Reflections on the LeaderEx / SiMODiSA Start-up Scale-Up Summit

The Sandton Convention Centre buzzed with excitement and expectation on Thursday as members of South Africa's entrepreneurial ecosystem - an informal club of growing confidence and distinction - gathered for the first combined LeaderEx / SiMODiSA Start-Up Scale-Up summit.

Aimed at achieving scale and critical mass, the merging of the two events provided participants with a smorgasbord of choice, with over 200 exhibitors, a programme of 40 intense masterclasses, and opportunities for one-on-one sessions with some of South Africa's top business coaches.


As Catherine Townshend, CEO of Endeavor SA, said in the masterclass "The state of entrepreneurship in SA", this was the first time everyone in the ecosystem were gathered under one roof. This is a tribute to the efforts of Pieter de Villiers and Matsie Modise, Founder and CEO of SiMODiSA respectively, who have worked tirelessly to bring the event together, alongside the organisers of LeaderEx

It began with a breakfast for around 90 invited guests hosted by SiMODiSA and ANDE - the Aspen Network of Development Entrepreneurs, and sponsored by PWC. Representing PWC, Maija de Rijk-Uys opened the session by comparing the prevailing low levels of business confidence in SA and a cloud of negativity, with the positive shiny cloud largely ignored by the media. South Africa has the best infrastructure, the best financial institutions, the most diversified industrial base and came 43rd out of 180 countries in the ease of doing business index. What was missing was collaboration, she said. This was a recurring theme throughout the day.

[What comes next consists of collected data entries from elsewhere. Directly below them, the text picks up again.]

(** An element moved to the front, replaced or not. *)
Lemma insert_Permutation {A} (l : list A) i x y : l !! i = Some x → <[i := y]> l ≡ₚ y :: delete i l.
Proof.
  revert i. induction l as [|z l IH]; intros [|i] Hi; try done; cbn in *.
  rewrite (IH i Hi). by rewrite Permutation_swap.
Qed.

(** ** Counting loops

    [for (int i = 0; i < n; i++)] is [foldM] over [seqZ 0 n]; the accumulator
    is the state the body updates. *)
Fixpoint foldM {A B} (f : B → A → res A) (l : list B) (acc : A) : res A :=
  match l with
  | [] => Ok acc
  | x :: l' => acc' ← f x acc; foldM f l' acc'
  end.

Lemma foldM_app {A B} (f : B → A → res A) l1 l2 acc :
  foldM f (l1 ++ l2) acc = (acc' ← foldM f l1 acc; foldM f l2 acc').
Proof.
  revert acc. induction l1 as [|x l1 IH]; intros acc; simpl; [done|].
  destruct (f x acc); simpl; auto.
Qed.

Lemma foldM_ext {A B} (f g : B → A → res A) l acc :
  (∀ x a, x ∈ l → f x a = g x a) → foldM f l acc = foldM g l acc.
Proof.
  revert acc. induction l as [|x l IH]; intros acc H; simpl; [done|].
  rewrite H by set_solver. destruct (g x acc); simpl; auto.
  apply IH. intros. apply H. set_solver.
Qed.

Lemma foldM_pure {A B} (f : B → A → res A) (g : B → A → A) l acc :
  (∀ x a, x ∈ l → f x a = Ok (g x a)) →
  foldM f l acc = Ok (foldl (λ a x, g x a) acc l).
Proof.
  revert acc. induction l as [|x l IH]; intros acc H; simpl; [done|].
  rewrite H by set_solver. simpl. apply IH. intros. apply H. set_solver.
Qed.

Lemma foldM_fmap {A B C} (f : B → A → res A) (g : C → B) l acc :
  foldM f (g <$> l) acc = foldM (λ x, f (g x)) l acc.
Proof.
  revert acc. induction l as [|x l IH]; intros acc; simpl; [done|].
  destruct (f (g x) acc); simpl; auto.
Qed.

(** The invariant rule: [I pre acc] holds before each iteration for the prefix
    already visited; the loop then returns and [I] holds of the whole list. *)
Lemma foldM_inv {A B} (I : list B → A → Prop) (f : B → A → res A) l acc :
  I [] acc →
  (∀ pre x post a, l = pre ++ x :: post → I pre a →
     ∃ a', f x a = Ok a' ∧ I (pre ++ [x]) a') →
  ∃ a', foldM f l acc = Ok a' ∧ I l a'.
Proof.
  intros H0 Hstep.
  cut (∀ post pre a, l = pre ++ post → I pre a →
         ∃ a', foldM f post a = Ok a' ∧ I l a').
  { intros H. apply (H l []); done. }
  induction post as [|x post IH]; intros pre a Hl HI; simpl.
  - rewrite app_nil_r in Hl. subst. eauto.
  - destruct (Hstep pre x post a Hl HI) as (a1 & -> & HI1). simpl.
    apply (IH (pre ++ [x])); [by rewrite <- app_assoc|done].
Qed.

Bridget Fury of ANDE took over and gave an overview of its activities. ANDE works with SGBs - small and growing businesses - which require between $20 000 and $2 million in capital and employ between 5 and 200 people. Its mission is to create a focused and robust entrepreneurial ecosystem. In ANDE's view, the biggest missing piece of the ecosystem is early-stage risk capital. There is a plethora of institutions - both public and private sector - providing support to SGBs but there is a mis-match between the types of support available and those in need. She presented the ecosystem map which resulted from research completed earlier this year showing the who's who of the support ecosystem and who does what.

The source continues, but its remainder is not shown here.